Eating the Rainbow


by Jen Rawson, RD

“Eat your fruit and vegetables!” We’ve heard this phrase since we were children—just another example of sage advice uttered by our parents. Whether they knew they were encouraging healthy habits or just trying to avoid seeing more broccoli go in the garbage, it taught us a lesson.

Marcin Jucha/

Dietitians get asked a lot of questions about fruit and vegetables, such as: which ones are the healthiest? Is kale really the superfood it’s made out to be? Do I need to eat goji berries every day in order to reach age 90? The secret to healthy eating is really a lot simpler. It’s variety. Vegetables and fruit come in a huge assortment of colours, and each colour tells us a little something about the vitamins and minerals contained within. By eating a variety of colours, we
can access a wider selection of vitamins, minerals and nutrients for our bodies. Read on for the benefits of the various colours.

Vegetables and fruit that fit into this category are higher in beta-carotene, which is converted to vitamin A within the body. Vitamin A plays an important role in eye and skin health. These foods are also high in vitamin C, which assists in immune functioning, absorption of iron, and prevention of cell damage.

Vegetables: carrot, squash, sweet potato, bell pepper, pumpkin
Fruit: orange, banana, lemon, pineapple, mango, papaya, apricot

Green fruits and vegetables tend to be high in fibre as well as rich in folate, calcium, potassium and vitamin K. Folate is especially important for pregnant or women who wish to become pregnant as it helps prevent neural tube defects in infants. Both calcium and vitamin K play a role in bone formation and health. Vitamin K is also important for blood clotting, while potassium plays an essential role in heart functioning and blood pressure regulation.

Vegetables: leafy greens (spinach, kale, swiss chard, cabbage), bok choy, broccoli, brussel sprouts, artichoke, asparagus, green beans, peas
Fruit: pear, honeydew melon, kiwi, green grapes, avocado

Anthocyanins and lycopene are antioxidants that give the vibrant colour to this group. Antioxidants have multiple health-promoting properties that may reduce cancer and heart disease risk, reduce joint pain, reduce inflammation in the body and promote healthy blood pressure.

Vegetables: tomato, bell pepper, radish, beet, purple cabbage, eggplant
Fruit: cherry, pomegranate, red grapefruit, plum, watermelon, berries
(strawberries, raspberries, blackberries, blueberries)

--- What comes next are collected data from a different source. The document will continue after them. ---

(* ===== verification/Prelude.v ===== *)
(** * Verification of PolyStore

    PolyStore is a user-level file system library ([polylib/src]) with a kernel
    module ([polylib/src/polyos]).  It presents the directory [/mnt/polystore] to
    applications and stores each file as two physical files, one on a fast and one
    on a slow device; an interval tree per file (the Poly-index) records, for each
    piece of 2 MiB, which device holds it and where.  System calls reach the
    library through libsyscall_intercept ([polylib/libs/syscall-intercept]), which
    replaces the system calls in the text of libc by jumps to generated code that calls
    the library's hook; the kernel module hands out
    inodes, their index memory and the task contexts of threads, all shared with
    the library; a timer moves tasks between the devices.

    ** Files

    - [Prelude] machine integers [u32], [s32], [u64], [s64] in [Z] with their
      wrap-around, lists indexed by [Z] ([slice], [overwrite], [ztake]), record
      update [r <| f := v |>], and the tactics [zbool], [zif] and [words].
    - [Defs] [polystore_def.h]: constants, descriptor packing, path prefix test,
      shared address ranges.
    - [Util] [util.c]: paths, path hash, capacity strings, bitmaps.
    - [IntervalTree] [libs/interval-tree]: red-black insertion with its rotations
      and recolouring on a tree and the path to its root (a zipper in place of
      parent pointers), the subtree maxima, and the overlap iterators.
    - [IntervalTreeErase] removal from the tree with its recolouring and the repair
      of the subtree maxima, and the in-order and post-order walks.
    - [Disasm] [disasm_wrapper.c]: what is kept of a decoded instruction; the
      disassembler is the class [Capstone].
    - [InterceptDesc] [intercept_desc.c]: jump targets, padding and system calls of a
      text, and the place of the table of jumps; the memory map is the class [Process].
    - [Patcher] [patcher.c]: which bytes a patch overwrites, wrappers and activation.
    - [PatchLayout] the instructions of a text and what the crawl finds in it;
      [MiniX86] a disassembler for examples; [PatchPlace] the bytes the patches take;
      [PatchedText] the code written, and where its jumps lead; [Patching] one text
      patched; [Trampoline] the table of jumps.
    - [SyscallFormats] [syscall_formats.c] and the error names of [intercept_util.c];
      [InterceptLog] [intercept_log.c]: the text of the log; [InterceptLogSpec] its
      bounds and what it determines.
    - [Intercept] [intercept.c], [cmdline_filter.c], [magic_syscalls.c]: selection of
      objects, the constructor, and the routine for each system call; the kernel is the
      class [Kernel].  [InterceptSelect] which processes and objects are selected;
      [InterceptSpec] a process patched.
    - [AsmWrapper] [intercept_wrapper.S], [intercept_template.S] on a machine with
      registers and memory; [AsmWrapperSpec] what they preserve.
    - [Posix] the system calls on the physical files: classes of operations
      ([PosixFS], [PosixNS]), their documented behaviour ([PosixFSLaws],
      [ReliableFS]), and an in-memory implementation [MemFS] for examples.
    - [Indexing] [polystore.h], [indexing.c]: inodes, Poly-files, index entries;
      the index region of an inode is a map from 256-byte slots to entries, with
      the number of slots the build gives it ([i_index_slots]).
    - [IoDirect] [io_direct.c]: the read, write and append loops.
    - [IoDirectSpec] the refinement of these loops to a byte array.
    - [IoDirectTotal] their termination and memory safety on any answers of the
      file systems.
    - [LinkedList] [list.h] on a heap of nodes; [LinkedListSpec] the shape of the
      circular lists; [LinkedListRefine] their refinement to finite lists.
    - [ThPool] [thpool.c]: the linked job queue, and threads, waiter and semaphore
      as a transition system whose steps are the critical sections; [ThPoolSpec]
      its invariants and progress.
    - [CacheMm] [cache_mm.c]: the class [CacheAlloc] of buffer allocators with its
      laws, and the shared-memory allocator [Shm] as an instance.
    - [Cache] [cache.c]: admission, eviction, the LRU list, flushing by dispatch and
      workers, drop, free and fsync.
    - [IoBuffered] [io_buffered.c]: the iterators that read and write through the
      buffers.
    - [CacheSpec] the relation [cached] between index, buffers, physical files and
      the bytes of a file; [IoBufferedSpec] and [IoBufferedRefine] the refinement of
      buffered I/O; [CacheFlush] flushing, over all files of the process.
    - [PolyOS] [polyos/inode.c], [taskctx.c], [operation.c], [polyos.c]: the
      kernel module's tables and ioctl handlers.
    - [Context] [context.c], [placement.c]: the library's tables, task contexts
      and the two placement timers.
    - [CacheExit] freeing the buffers of a file, and [poly_cache_exit].
    - [Placement] the scheduler as a transition relation and its invariant.
    - [OpeData] [opedata.c]: the data operations on descriptors; [world] is the
      state of the whole system.
    - [OpeDataSpec] the refinement of sequences of data operations.
    - [OpeMeta] [opemetadata.c]: open, close, rename, unlink, stat and the rest.
    - [OpeCache] the operations of [opedata.c] and [opemetadata.c] that differ in
      the builds with the Poly cache.
    - [CacheSystem] many descriptors and files, with data operations and rounds of
      flushing in any order.
    - [Start] [polystore.c], [poly_cache_initialize] and the load and unload
      functions of [polyos/polyos.c].
    - [LifeCycle] the life of an inode over all calls.
    - [OpeMetaSpec] what open returns, and opens that go wrong.
    - [Shim] [shim.c]: the system call hook on decoded calls.
    - [Hooked] the hook as the interception routine calls it, with registers and
      memory, and the properties an application sees.

    ** How the code is represented

    A C function is a function on an explicit state that returns the C return
    value and the new state; [None] is an invalid memory access (a NULL or
    unmapped pointer, an entry outside the index region, a read past a string) or
    exhausted fuel.  Calls of the
    kernel, of libc and of the file systems are parameters: the file systems are
    the classes of [Posix], the outcome of the other services of one call is a
    record with a field for each service the code checks on its own ([kenv] for the
    kernel, [cenv] for the VMAs of a client, [uenv] for the allocations and locks of
    the process), so that a theorem for all environments covers every combination of
    failures.  A task context is reached through the page mapped for it
    ([task_at]).  A pointer
    to an inode or task context is its number, a pointer to an index entry its
    slot.  Locks are not represented: a call is atomic, and the theorems about
    histories are about all orders of calls.

    The structure [world] holds the file systems, the kernel module's state with
    the memory it shares with the library, the library's tables, and the task
    context of the calling thread.  [OpeData], [OpeMeta], [LifeCycle] and [Shim] are
    the build without the optional Poly cache; [OpeCache] and [CacheSystem] the build
    with it, whose state adds [poly_cache]: the memory of the buffers, the LRU list
    and the flushing queues.  The build flags for large indexes and for the file copy
    experiment are parameters, and so are the two flags of [Start].  Intrusive lists
    are linked heaps in [LinkedList] and [ThPool] and finite lists elsewhere, which
    [lists_refine] justifies.

    ** What is shown

    - The index: insertion keeps the tree sorted, balanced and correctly
      augmented, and the iterators return what a scan of the sorted list returns
      ([IntervalTree]); so does removal ([IntervalTreeErase]).
    - The data path: reads, writes and appends act on the bytes of a file like
      on an array, whichever devices hold the pieces ([IoDirectSpec]); this lifts
      to sequences of calls on a descriptor ([OpeDataSpec]), of system calls ([Shim]),
      and of calls as the interception routine receives them ([Hooked]).  The
      envelope [op_ok] of these theorems is what the code supports: writes that leave
      no hole, do not end one byte into a fresh piece and fit the index region; the
      physical file systems serve their requests.  The theorems
      [single_byte_tail_lost], [hole_write_misplaced],
      [ftruncate_shrink_keeps_size] show what happens outside.
    - Termination and memory safety of the I/O loops for arbitrary answers of the
      file systems, while the index region has room ([IoDirectTotal]); enlarging a
      file terminates ([OpeDataSpec]).
    - The Poly cache: buffered reads and writes act on the bytes of a file like on
      an array, wherever these are ([IoBufferedRefine]); flushing keeps every file,
      and exit stores it ([CacheFlush], [CacheExit]); together, operations on many
      descriptors interleaved with flushing refine files with offsets
      ([CacheSystem]), within the envelope [steps_ok], which also excludes reads
      over the end of a partly filled piece and a full cache memory.  Pieces of a
      dropped file whose inode was freed are outside of this
      ([drop_leaves_dangling_entries]).  The allocator hands out disjoint buffers as
      long as the CPU has free ones ([CacheMm]).
    - The thread pool: jobs run once and in order, the pool drains, and
      [thpool_wait] returns only when all work is done ([ThPoolSpec]).
    - The kernel module: its inode table and its task table stay consistent under
      every request it can serve ([PolyOS]); a rename onto a name in use is not one
      ([rename_over_existing_breaks_table]).
    - Start-up: when the services succeed the library is connected to the module and
      its exit takes everything back; when they fail it is either connected or holds
      neither device nor task ([Start]).
    - The life of inodes: no open descriptor refers to a freed inode, reference
      counts are exact, the last close of an unlinked file frees it, in histories
      without renames onto registered names and closes that fail to remove their
      descriptor ([LifeCycle]); the first open of a path gives an empty file, and
      [fstat] reports what was written since ([OpeMetaSpec]).
    - Placement: the number of tasks on the fast device is counted exactly and
      never exceeds the split point, and the timers find and sample every task
      ([Placement]).
    - The shim handles the calls on PolyStore's paths and descriptors, and
      nothing else ([Shim]); all others reach the kernel unchanged ([Hooked]).
    - The interception: all system calls of a text that is swept without gaps are
      found, with all jump targets known from the file ([find_syscalls_complete]);
      patches take no byte twice and no target of a jump ([patches_safe], with the
      case it excludes in [lea_between_syscalls_overlap]); the table of jumps is free memory within reach
      ([trampoline_table_placed]); after the constructor every system call leads to
      its wrapper and nothing else changed ([intercept_correct]); the assembly code
      hands the registers over and gives them back ([asm_template_transparent]); a
      line of the log fits its buffer ([log_line_fits]).

    ** Fuel

    [read_nodes] and [write_nodes] take one unit of fuel per node of the tree,
    [write_new_nodes] one per piece of the range, [enlarge_loop] one per page,
    [map_pages] and [unmap_pages] one per page of a region.  [io_direct_total],
    [ftruncate_enlarges] and [client_exit_undoes_init] show that this is enough.
    The loops of buffered I/O and [traverse], which visits the pieces of a range for
    drop, free and fsync, have the same bounds; the refinement theorems of the cache
    state that they return.  [for_each] and [for_each_safe] take one unit per node
    of a list, [clear_loop] one per job of the queue.  The tree functions recurse on
    the tree or on the path and need none.  [crawl_loop] takes one unit per byte of
    text, [template_loop] one for the way back from [clone], [print_digits] one per
    digit of its buffer and [escape_loop] one per character of the text;
    [find_syscalls_complete], [asm_template_transparent], [print_number_value] and
    [xprint_escape_correct] show that this is enough.

    ** Not modelled

    - The page-granular cache ([_HETERO_CACHE_PG]), which names an undeclared
      variable, the disabled hot list, and the dispatch call that
      [POLYSTORE_POLYCACHE_SENSITIVITY] adds to a write.
    - Concurrency inside a call and between a flushing worker and a data operation:
      a call or a round of flushing is atomic, as the locks of the code intend.
      Only the thread pool is modelled at the level of its critical sections, with one
      waiter at a time, where a thread tests that the pool is kept alive and counts
      itself as working in one step, and without pausing by signals, failed
      allocations and the waiting loops of start and destruction.
    - The [hlist] part of [list.h], the tree variants without augmentation and
      [rb_replace_node], which nothing uses.
    - The directory streams and thread wrappers of the shim, which pass calls on; the
      statistics file and diagnostics, which only print; the page table walk of
      [polyos/mm.c], whose outcome is part of [kenv].
    - In the interception library: the disassembler, the bytes of ELF files (their
      parsed tables are parameters), what the assembler makes of the template, the
      protection of pages, the header of the log, aborts and debug output.
    - The macros of uthash: its tables are association lists here.
    - The tools, benchmarks, vendored applications and experiments. *)

From Stdlib Require Export ZArith Lia Sorted Init.Byte.
From stdpp Require Export base numbers gmap fin_maps option list.
Export stdpp.list_basics.list stdpp.list_relations.list stdpp.list_monad.list
  stdpp.list_misc.list stdpp.list_tactics.list stdpp.list_numbers.list.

Tips for Eating the Rainbow

While the concept of variety is great, in practice there are some obstacles that make it more difficult to achieve. Seasons affect the availability, price and quality of produce. Eating fresh cherries in the middle of winter in Canada simply isn’t feasible. Cooking for a family that includes picky eaters can also make varying vegetables and fruit problematic and lead to excess food waste. Additionally, lack of exposure to varieties of vegetables can may make their preparation challenging. It can be overwhelming to figure out how to cut an artichoke, let alone cook with it. Use these simple tips to increase the variety of vegetables and fruit in your diet:

Buy frozen.
Frozen produce is often more economical, particularly when an item is out of season. You can also freeze your own produce when it’s in season to reduce food waste and allow for greater variety in later months.

Turn on the blender.
Smoothies are a great way to eat more vegetables and fruit, as well as use up overripe produce that might otherwise go to waste. Leafy green vegetables blend well in smoothies with minimal to no taste difference, so even the pickiest eaters might be fooled. All sorts of vegetables can be pureed and added into sauces, soups and casseroles.

Make it fun.
Include your kids in picking out new produce items at the supermarket. Engage them in the process of cutting and preparing it. Look on the internet to discover what area of the world the produce comes from and how it’s traditionally used. Not only will you try something new, you’ll learn about another culture.

Go online.
Make use of cooking websites and Pinterest boards. Search for the vegetable or fruit that you wish to prepare and you will find hundreds of new recipes you can try. Unsure about how to cut or prepare something? There is an online tutorial or video for every food item out there.

Buy local.
Community Supported Agriculture (CSA) programs allow you to connect with local farmers in your area. Most programs work by purchasing a share in a farm for a season and in return you get fresh, seasonal, and locally grown produce delivered to your city weekly. With most CSAs the type of produce is pre-set, so you may receive items you’ve never encountered before. Use this as an opportunity to try something new and increase the variety in your diet.


Jen Rawson is a Registered Dietitian from Calgary who works in a private practice specializing in intuitive eating, sports nutrition and gut health. She is passionate about running and travelling, often combining the two at destination races.